(Collected data entries)
--- START ---

(** * Specifications

    The closed forms, the relations between worlds and the sample data
    that the properties are stated with.  None of them is part of the
    notebook. *)

(** ** Results *)

Definition is_Ok {A} (r : result A) : Prop := ∃ a, r = Ok a.

(** ** Floats *)

(** A finite float of magnitude less than [2 ^ k]. *)
Definition below (k : Z) (f : spec_float) : Prop :=
  match f with
  | S754_zero _ => True
  | S754_finite _ m e => Zdigits2 (Zpos m) + e ≤ k
  | _ => False
  end.

(** A float that is not below zero: a zero, a NaN, or a float whose sign
    bit is not set. *)
Definition nonnegative (f : spec_float) : Prop :=
  match f with
  | S754_finite s _ _ | S754_infinity s => s = false
  | _ => True
  end.

(** A localization whose four coordinates are finite and of magnitude
    less than two, as every coordinate of [[0, 1]] is. *)
Definition normalized (l : Localization.t) : Prop :=
  below 1 (Localization.x l) ∧ below 1 (Localization.y l) ∧
  below 1 (Localization.width l) ∧ below 1 (Localization.height l).

(** An entry whose localizations are normalized and whose media has a
    width and a height of magnitude less than [2 ^ 64]. *)
Definition well_formed (e : MediaEntry) : Prop :=
  Forall normalized (localizations e) ∧
  Z.abs (media_width e) < 2 ^ 64 ∧ Z.abs (media_height e) < 2 ^ 64.

(** ** Paths *)

(** A string without a dot and without a slash. *)
Definition plain (s : string) : Prop :=
  Str.contains "." s = false ∧ Str.contains "/" s = false.

(** The media name up to its first dot, as both path computations take it. *)
Definition stem (media_name : string) : string := (Str.split "." media_name).1.

(** The path that [download_image] computes. *)
Definition dst_of (media_dir media_name : string) (frame : Z) : string :=
  media_dir +:+ stem media_name +:+ "_" +:+ pretty frame +:+ ".jpg".

(** The image path of a frame, in closed form. *)
Definition image_path (media_name : string) (frame : Z) : string :=
  IMAGE_DIR +:+ stem media_name +:+ "_" +:+ pretty frame +:+ ".jpg".

(** The annotation path of a frame, in closed form. *)
Definition xml_path (media_name : string) (frame : Z) : string :=
  LABEL_DIR +:+ Str.basename (stem media_name) +:+ "_" +:+ pretty frame +:+ ".xml".

(** ** Logs *)

(** The saves, the moves, the fetches and the printed lines of a log. *)
Definition saves (l : list Event) : list (string * Writer.t) :=
  omap (λ e, match e with Save p d => Some (p, d) | _ => None end) l.

Definition moves (l : list Event) : list (string * string) :=
  omap (λ e, match e with Move s d => Some (s, d) | _ => None end) l.

Definition fetches (l : list Event) : list (Z * list Z) :=
  omap (λ e, match e with GetFrame i fs => Some (i, fs) | _ => None end) l.

Definition prints (l : list Event) : list string :=
  omap (λ e, match e with Print s => Some s | _ => None end) l.

Definition is_download (e : Event) : bool :=
  match e with GetFrame _ _ | Move _ _ => true | _ => false end.

Definition is_print (e : Event) : bool :=
  match e with Print _ => true | _ => false end.

(** The log of [w'] is the log of [w] followed by events that satisfy [P]. *)
Definition extends_with (P : Event → Prop) (w w' : World) : Prop :=
  ∃ evs, log w' = log w ++ evs ∧ Forall P evs.
(** * MCP2515 CAN controller driver (can.c / can.h): a shallow embedding

    The driver talks to one or two MCP2515 controllers through the SPI1 / SPI2
    peripherals of the Nucleo board (spi.c) and waits with the TIM3 microsecond
    delay (timer.c).  Both end in hardware registers, so they are modelled by
    what they do on the bus: every chip-select edge, every byte written on
    MOSI, every byte received on MISO and every delay is appended to a trace,
    and the bytes received come from an arbitrary input sequence per
    peripheral.  The polling loops of spi.c and timer.c on the peripherals'
    status flags are taken to end.

    Integers are unbounded [Z] values with the C conversions written out:
    [u8] is the conversion to [uint8_t], [u32] the one to [uint32_t]
    ([unsigned long] is 32 bits wide on the Cortex-M0 target of the makefile).
    A driver function is a state transformer over the board; its [hcan]
    argument is the handle object held by the board. *)

From Stdlib Require Import ZArith List Bool Lia.
Import ListNotations.
Local Open Scope Z_scope.

(** ** Fixed-width integers *)

Definition u8 (x : Z) : Z := x mod 256.
Definition u32 (x : Z) : Z := x mod 4294967296.

(** ** can.h: constants *)

Definition OSC1_FREQ : Z := 8000000.

Definition CAN_SPI1 : Z := 0x00.
Definition CAN_SPI2 : Z := 0x01.

(* #define GET_OST( osc_freq ) (128000000UL / osc_freq) *)
Definition GET_OST (osc_freq : Z) : Z := 128000000 / osc_freq.

Definition RESET_INS : Z := 0xC0.
Definition WRITE_INS : Z := 0x02.
Definition READ_INS : Z := 0x03.
Definition BIT_MODIFY_INS : Z := 0x05.

Definition CAN_BAUD_500_KBPS : Z := 500000.
Definition CAN_BAUD_250_KBPS : Z := 250000.
Definition CAN_BAUD_125_KBPS : Z := 125000.
Definition CAN_BAUD_100_KBPS : Z := 100000.
Definition CAN_BAUD_50_KBPS : Z := 50000.

Definition NORMAL_OP_MODE : Z := 0x00.
Definition SLEEP_OP_MODE : Z := 0x01.
Definition LOOPBACK_OP_MODE : Z := 0x02.
Definition LISTEN_ONLY_OP_MODE : Z := 0x03.
Definition CONFIGURATION_OP_MODE : Z := 0x04.

Definition RXB0_TURN_MASKS_FILTERS_OFF : Z := 0x01.
Definition RXB1_TURN_MASKS_FILTERS_OFF : Z := 0x02.
Definition RXB0_ROLLOVER_ENABLED : Z := 0x01.
Definition ROLLOVER_OCCURRED : Z := 0x01.
Definition ROLLOVER_NOT_OCCURRED : Z := 0x00.

Definition TXB0 : Z := 0x01.
Definition TXB1 : Z := 0x02.
Definition TXB2 : Z := 0x04.
Definition RXB0 : Z := 0x01.
Definition RXB1 : Z := 0x02.

Definition TX_STANDARD_DATA_FRAME : Z := 0x00.
Definition TX_EXTENDED_DATA_FRAME : Z := 0x01.
Definition TX_STANDARD_REMOTE_FRAME : Z := 0x02.
Definition TX_EXTENDED_REMOTE_FRAME : Z := 0x03.
(** C1 fails as stated: with the last check on the day before, two calls
    of [update] for [firefox] in one run take its days from 3 to 5. *)
Lemma observe_twice_adds_two_days :
  exists self',
    UpdateTracker.observe TrackerExamples.tracker
      [TrackerExamples.firefox_update; TrackerExamples.firefox_update]
    = Ok self'
    /\ UpdateTracker.days_pending TrackerExamples.tracker (str "firefox") = Some 3%Z
    /\ UpdateTracker.days_pending self' (str "firefox") = Some 5%Z.
Proof.
  eexists. split; [vm_compute; reflexivity|].
  split; vm_compute; reflexivity.
Qed.

(* ================================================================== *)
(** * The file of the tracker *)
(* ================================================================== *)

Module TrackerInit.
Import UpdateTracker TrackerFile.

(** Validation raises on each of the three defects, whatever the rest of
    the document looks like. *)
Lemma validate_raises (self : t) :
  (exists v z, getitem (tracked_updates self) (str "version") = Ok v
               /\ as_int v = Some z /\ (z < tracker_version self)%Z)
  \/ (exists c, getitem (tracked_updates self) (str "checked") = Ok (PStr c)
                /\ str_gt c (today self) = true)
  \/ (exists n, getitem (tracked_updates self) (str "notified") = Ok (PStr n)
                /\ str_gt n (today self) = true) ->
  exists e, _validate_tracker_data self = Raise e.
Proof.
  unfold _validate_tracker_data. intros H.
  destruct (getitem (tracked_updates self) (str "version")) as [v|e] eqn:Hv;
    cbn [mbind res_bind]; [|eauto].
  destruct (lt_int v (tracker_version self)) as [older|e] eqn:Ho;
    cbn [mbind res_bind]; [|eauto].
  destruct older; [eauto|].
  destruct (getitem (tracked_updates self) (str "checked")) as [c|e] eqn:Hc;
    cbn [mbind res_bind]; [|eauto].
  destruct (gt_str c (today self)) as [later|e] eqn:Hl;
    cbn [mbind res_bind]; [|eauto].
  destruct later; [eauto|].
  destruct (getitem (tracked_updates self) (str "notified")) as [n|e] eqn:Hn;
    cbn [mbind res_bind]; [|eauto].
  destruct (gt_str n (today self)) as [later|e] eqn:Hl';
    cbn [mbind res_bind]; [|eauto].
  destruct later; [eauto|].
  exfalso. destruct H as [(v' & z & [= <-] & Hz & Hlt) | [(c' & [= ->] & Hgt) | (n' & [= ->] & Hgt)]].
  - unfold lt_int in Ho. rewrite Hz in Ho. injection Ho as Ho.
    apply Z.ltb_ge in Ho. lia.
  - cbn [gt_str] in Hl. congruence.
  - cbn [gt_str] in Hl'. congruence.
Qed.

--- END ---

Lines from the first one above through the line containing "Z.abs (media_width e)" are to be retyped exactly, both included, and nothing more.

(** * Specifications

    The closed forms, the relations between worlds and the sample data
    that the properties are stated with.  None of them is part of the
    notebook. *)

(** ** Results *)

Definition is_Ok {A} (r : result A) : Prop := ∃ a, r = Ok a.

(** ** Floats *)

(** A finite float of magnitude less than [2 ^ k]. *)
Definition below (k : Z) (f : spec_float) : Prop :=
  match f with
  | S754_zero _ => True
  | S754_finite _ m e => Zdigits2 (Zpos m) + e ≤ k
  | _ => False
  end.

(** A float that is not below zero: a zero, a NaN, or a float whose sign
    bit is not set. *)
Definition nonnegative (f : spec_float) : Prop :=
  match f with
  | S754_finite s _ _ | S754_infinity s => s = false
  | _ => True
  end.

(** A localization whose four coordinates are finite and of magnitude
    less than two, as every coordinate of [[0, 1]] is. *)
Definition normalized (l : Localization.t) : Prop :=
  below 1 (Localization.x l) ∧ below 1 (Localization.y l) ∧
  below 1 (Localization.width l) ∧ below 1 (Localization.height l).

(** An entry whose localizations are normalized and whose media has a
    width and a height of magnitude less than [2 ^ 64]. *)
Definition well_formed (e : MediaEntry) : Prop :=
  Forall normalized (localizations e) ∧
  Z.abs (media_width e) < 2 ^ 64 ∧ Z.abs (media_height e) < 2 ^ 64.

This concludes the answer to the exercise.